Warum Notensystem und Noten?

Die Liebe zur Musik

Wir Menschen lieben Musik - es gibt Studien die sagen, dass bis zu über 90% der Bevölkerung regelmäßig Musik hören. Musik ist überall um uns herum. Wir hören sie bei ganz vielen Gelegenheiten: Zum Aufstehen, zum Einschlafen, beim Sport, auf Partys, wenn es uns gut geht - aber auch wenn wir traurig sind und Trost brauchen.

Musik ist eine universelle Sprache, die Menschen überall verbindet und Emotionen auf einzigartige Weise ausdrückt.

Darüber hinaus hat Musik auch heilende Wirkung, die sowohl kulturell als auch medizinisch anerkannt und belegt ist.

Wir konsumieren Musik jedoch nicht nur, sondern musizieren auch sehr gerne aktiv. Auch hier zeigt Musik ihre besonderen Fähigkeiten: Gemeinsames Musizieren verbindet Menschen und schafft Gemeinschaft. Musizieren fördert die Intelligenz und soziale Kompetenz, hilft dabei, Emotionen ohne Worte auszudrücken, und vieles mehr.

Wie kann man Musik weitergeben?

Wenn wir Musik eines Künstlers nachspielen wollen, wenn wir Musik über Generationen hinweg erhalten möchten oder wenn wir Musik besser verstehen und analysieren will, dann wird eines schnell klar: All das ist sehr schwierig, wenn man Musik nicht in irgendeiner Form aufschreiben kann.

Wer das tolle Saxophon-Solo seines Lieblingsmusikers nachspielen möchte, der muss ohne eine aufgeschriebene Form das komplette Solo auswendig lernen: Note für Note, mit Pausen, Rhythmus und Dynamik.

Was bei einem Solo vielleicht noch möglich ist, wird bei einem kompletten Lied schwieriger. Je mehr Instrumente dazukommen, desto komplexer wird es - bis es nahezu unmöglich wird.

Deswegen haben Menschen über viele Jahre hinweg versucht, ein System zu entwickeln, mit dem man Musik notieren und weitergeben kann.

Musik aufschreiben

Es klingt zunächst vielleicht simpel, aber Musik in eine schriftliche Form zu bringen ist sehr anspruchsvoll. Musik ist komplex und besitzt viele Eigenschaften, die man berücksichtigen und festhalten muss.
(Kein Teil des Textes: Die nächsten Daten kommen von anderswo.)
Definition parseJIDParam {P} (dec : list (string * json) -> option P) (jid : P -> string) (raw : RawMessage) : result (P * JID) :=
  let* p := parseParams dec raw in
  fail_if str_empty (jid p) with ERpc app.ErrInvalidParams ;;
  match Parse (jid p) with Err _ => Err (ERpc app.ErrInvalidJID) | Ok j => Ok (p, j) end.

Definition dec_jid (m : list (string * json)) : option string := field dec_str "" "jid" m.
Definition handleContactsLookup (d : contacts_port) (raw : RawMessage) : result json :=
  let* pj := parseJIDParam dec_jid id raw in
  match dir_Lookup (cp_dir d) pj.2 with
  | Err e => Err (wrapc "contacts.lookup" e)
  | Ok c => Ok (JObj [("contact", contact_json (viewContact c))])
  end.

Definition dec_query (m : list (string * json)) : option (string * Z) :=
  q ← field dec_str "" "query" m; l ← field dec_int 0 "limit" m; Some (q, l).
Definition handleContactsSearch (d : contacts_port) (f : fault) (raw : RawMessage) (s : contacts) : result json :=
  let* p := parseParams dec_query raw in
  fail_if str_empty p.1 with ERpc app.ErrInvalidParams ;;
  let limit := if p.2 <=? 0 then 20 else p.2 in
  let limit := if 50 <? limit then 50 else limit in
  let* _ := contactSearcher d in
  match Store_Search matches f p.1 limit s with
  | Err e => Err (wrapc "contacts.search" e)
  | Ok hits => Ok (marshalContacts hits)
  end.

Definition dec_limit (m : list (string * json)) : option Z := field dec_int 0 "limit" m.
Definition handleContactsList (d : contacts_port) (f : fault) (raw : RawMessage) (s : contacts) : result json :=
  let* limit := match raw with None => Ok 0 | Some _ => parseParams dec_limit raw end in
  let limit := if limit <=? 0 then 100 else limit in
  let limit := if 500 <? limit then 500 else limit in
  let* _ := contactSearcher d in
  match Store_ListChanged f 0 limit s with
  | Err e => Err (wrapc "contacts.list" e)
  | Ok hits => Ok (marshalContacts hits)
  end.

Record annotateParams := mkAnnotate { an_JID : string; an_Notes : string; an_Tags : list string }.
Definition dec_annotate (m : list (string * json)) : option annotateParams :=
  j ← field dec_str "" "jid" m; n ← field dec_str "" "notes" m; t ← field dec_strs [] "tags" m; Some (mkAnnotate j n t).
Definition handleContactsAnnotate (d : contacts_port) (f : fault) (now : Z) (raw : RawMessage) (s : contacts) : result json * contacts :=
  match (let* pj := parseJIDParam dec_annotate an_JID raw in let* _ := contactSearcher d in Ok pj) with
  | Err e => (Err e, s)
  | Ok (p, jid) =>
    match Store_Annotate f now jid (an_Notes p) (an_Tags p) s with
    | (Err e, s) => (Err (wrapc "contacts.annotate" e), s)
    | (Ok _, s) => (Ok (JObj []), s)
    end
  end.

(** [mode] starts as [delta], and a null leaves it. *)
Definition dec_mode (m : list (string * json)) : option string := field dec_str "delta" "mode" m.
Definition handleContactsSync (d : contacts_port) (f : nat -> fault) (now : Z) (raw : RawMessage) (s : contacts) : result json * contacts :=
  match (let* m := match raw with None => Ok "delta" | Some _ => parseParams dec_mode raw end in
         let* mode := if str_empty m || (m =? "delta")%string then Ok SyncDelta
                      else if (m =? "full")%string then Ok SyncFull else Err (ERpc app.ErrInvalidParams) in
         let* sources := contactSearcher d in Ok (mode, sources)) with
  | Err e => (Err e, s)
  | Ok (mode, sources) =>
    match Mirror_Sync f now mode sources s with
    | (Err e, s) => (Err (wrapc "contacts.sync" e), s)
    | (Ok _, s) => (Ok (JObj [("mode", jstr (SyncMode_String mode))]), s)
    end
  end.

(** ** contact_profile.go *)

Definition dec_e164 (m : list (string * json)) : option string := field dec_str "" "e164" m.
Definition handleContactsResolveConfirm (d : contacts_port) (raw : RawMessage) : result json :=
  let* e164 := parseParams dec_e164 raw in
  fail_if str_empty e164 with ERpc app.ErrInvalidParams ;;
  match ParsePhone e164 with
  | Err _ => Err (ERpc app.ErrInvalidParams)
  | Ok _ => match dir_Resolve (cp_dir d) e164 with
            | Err e => Err (wrapc "contacts.resolve.confirm" e)
            | Ok jid => Ok (JObj [("jid", jstr (JID_String jid))])
            end
  end.

Definition RefreshPushName (d : contacts_port) (f : fault) (now : Z) (jid : JID) (pushName : string) (s : contacts) : contacts :=
  if JID_IsZero jid || str_empty pushName then s
  else match cp_sources d with
       | None => s
       | Some _ =>
         let unchanged := match dir_Lookup (cp_dir d) jid with Ok c => (ct_PushName c =? pushName)%string | Err _ => false end in
         if unchanged then s else (Store_Upsert f now (mkContact jid pushName false) s).2
       end.

(** ** method_identity.go *)

(** The two lookups of the identity resolver. *)
Record identity := mkIdentity { ResolveLID : JID -> result JID; ResolvePN : JID -> result JID }.
Definition handleContactResolve (d : option identity) (raw : RawMessage) : result json :=
  match d with
  | None => Err (ERpc app.ErrMethodNotFound)
  | Some d =>
    let* p := parseParams dec_jid raw in
    fail_if str_empty p with ERpc app.ErrInvalidParams ;;
    match Parse p with
    | Err _ => Err (ERpc app.ErrInvalidJID)
    | Ok jid =>
      let* ka := (if IsUser jid then Ok ("pn", ResolveLID d jid)
                  else if IsLID jid then Ok ("lid", ResolvePN d jid) else Err (ERpc app.ErrNotIdentity)) in
      match ka.2 with
      | Err e => Err (wrapc "contact.resolve" e)
      | Ok alt => Ok (JObj ([("input", jstr (JID_String jid))] ++ omit_str "alt" (JID_String alt)
                            ++ [("kind", jstr ka.1); ("known", JBool (negb (JID_IsZero alt)))]))
      end
    end
  end.

End Methods.

(** ** The table over time *)

Definition wf_contact (c : Contact) : bool := jid_ok (ct_JID c).
(** Every row has a number of its own, up to the last one given, and the name
    of a JID. *)
Record book_ok (s : contacts) : Prop := {
  bk_seq : forall k r, c_rows s !! k = Some r -> cr_updated_seq r <= c_lastSeq s;
  bk_distinct : forall k r k' r', c_rows s !! k = Some r -> c_rows s !! k' = Some r' -> cr_updated_seq r = cr_updated_seq r' -> k = k';
  bk_keys : forall k, is_Some (c_rows s !! k) -> exists j, wf_jid j = true /\ k = JID_String j }.

(** What was written by hand, or once, stays. *)
Definition kept (r r' : contact_row) : Prop :=
  cr_notes r' = cr_notes r /\ cr_tags r' = cr_tags r /\ cr_e164 r' = cr_e164 r /\ cr_first_seen r' = cr_first_seen r.
(** What a source said of a contact. *)
Definition says (c : Contact) (r : contact_row) : Prop :=
  cr_push_name r = ct_PushName c /\ cr_is_business r = ct_Verified c /\ cr_display_name r = DisplayName c.

Lemma kept_refl r : kept r r.
Proof. done. Qed.

(** A row at a number that is given next. *)
Lemma book_insert s k r : book_ok s -> cr_updated_seq r = c_lastSeq s + 1 -> (exists j, wf_jid j = true /\ k = JID_String j) ->
  book_ok (mkContacts (<[k := r]> (c_rows s)) (c_lastSeq s + 1)).
Proof.
  intros [H1 H2 H3] Hr Hk. split; cbn [c_rows c_lastSeq].
  - intros k' r' [[<- <-]|[_ E]]%lookup_insert_Some; [lia|]. specialize (H1 _ _ E). lia.
  - intros k1 r1 k2 r2 E1 E2 Es. apply lookup_insert_Some in E1 as [[<- <-]|[N1 E1]], E2 as [[<- <-]|[N2 E2]]; try done.
    + specialize (H1 _ _ E2). lia.
    + specialize (H1 _ _ E1). lia.
    + by eapply H2.
  - intros k' [r' [[<- <-]|[_ E]]%lookup_insert_Some]; [done|]. by apply H3; eexists.
Qed.
Lemma book_skip s n : book_ok s -> c_lastSeq s <= n -> book_ok (mkContacts (c_rows s) n).
Proof. intros [H1 H2 H3] Hn. split; [|done|done]. intros k r E. cbn in *. specialize (H1 _ _ E). lia. Qed.

(** One upsert: the row says what it was given and keeps the rest; a failing
    statement changes no row. *)
Lemma upsert_spec f now c s r s' : book_ok s -> wf_contact c = true -> Store_Upsert f now c s = (r, s') ->
  book_ok s' /\ c_lastSeq s <= c_lastSeq s'
  /\ match r with
     | Err _ => c_rows s' = c_rows s
     | Ok _ => JID_IsZero (ct_JID c) = false
               /\ exists row, c_rows s' = <[JID_String (ct_JID c) := row]> (c_rows s) /\ says c row /\ cr_updated_seq row = c_lastSeq s'
                              /\ forall old, c_rows s !! JID_String (ct_JID c) = Some old -> kept old row
     end.
Proof.
  intros Hb Hw. unfold Store_Upsert. destruct (JID_IsZero (ct_JID c)) eqn:Ez; [by intros [= <- <-]|].
  destruct (fails_at f SExec); intros [= <- <-].
  - split_and!; [apply book_skip; [done|lia]|cbn; lia|done].
  - assert (Hk : exists j, wf_jid j = true /\ JID_String (ct_JID c) = JID_String j).
    { exists (ct_JID c). split; [|done]. unfold wf_contact, jid_ok in Hw. by rewrite Ez in Hw. }
    destruct (c_rows s !! JID_String (ct_JID c)) as [old|] eqn:El; (split_and!; [by apply book_insert|cbn; lia|done|]);
      eexists; (split_and!; [done|done|done|by intros ? [= <-]]).
Qed.

Lemma alter_found {A} (g : A -> A) (m : gmap string A) k a : m !! k = Some a -> alter g k m = <[k := g a]> m.
Proof.
  intros E. apply map_eq. intros i. destruct (decide (i = k)) as [->|Hi].
  - by rewrite lookup_alter_eq, E, lookup_insert_eq.
  - by rewrite lookup_alter_ne, lookup_insert_ne by done.
Qed.
Lemma alter_missing {A} (g : A -> A) (m : gmap string A) k : m !! k = None -> alter g k m = m.
Proof.
  intros E. apply map_eq. intros i. destruct (decide (i = k)) as [->|Hi]; [by rewrite lookup_alter_eq, E|by rewrite lookup_alter_ne].
Qed.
Neben der Tonhöhe braucht man Angaben zur Tondauer, zum Rhythmus, zum Takt, zu Lautstärken und deren Veränderungen im Verlauf des Musikstücks.

Die große Herausforderung bestand darin, ein System zu finden, mit dem all diese Informationen möglichst genau notiert werden können - und das gleichzeitig für Musiker klar, schnell und sicher verständlich ist.

Notensysteme helfen dem Verstehen von Musik

Neben dem Weitergeben und Nachspielen von Musik gibt es einen weiteren wichtigen Vorteil, den ein Notensystem mit sich bringt.

Dazu ein Vergleich:

Hast du dir schon einmal ein Bild angesehen? Gab es dabei Details, Techniken oder Objekte, die dich besonders interessierten und die du genauer betrachtet hast?

Das war vermutlich nicht besonders schwer. Das Bild hing vielleicht an der Wand, und solange du es betrachtet hast, blieb es dort hängen. Und auch das Bild an sich veränderte sich nicht, das Gemalte blieb die ganze Zeit exakt gleich.

Du konntest es also in aller Ruhe ansehen, bestaunen, entdecken und daraus lernen.

Musik "passiert" im Augenblick

Wie ist das aber nun mit Musik? Wenn du in einem Konzert bist, dir die Musik richtig gut gefällt und du ein tolles Gitarren-Solo noch einmal ausgiebig genießen möchtest, merkst du schnell:

Das ist leider nicht so einfach wie bei einem Bild.

Musik wirkt anders. Sie entsteht erst über die Zeit hinweg. Man kann keinen dieser Momente festhalten oder anhalten, um ihn genau anzuhören, zu analysieren oder einfach länger zu genießen.

Das macht auch für Wissenschaftler die Analyse von Musik komplizierter. Gerade deshalb war die Entwicklung von Notensystemen enorm hilfreich: Sie ermöglichen es, Musik auf einen Blick, in aller Ruhe und unabhängig von dem Moment zu betrachten, verstehen, vergleichen und analysieren.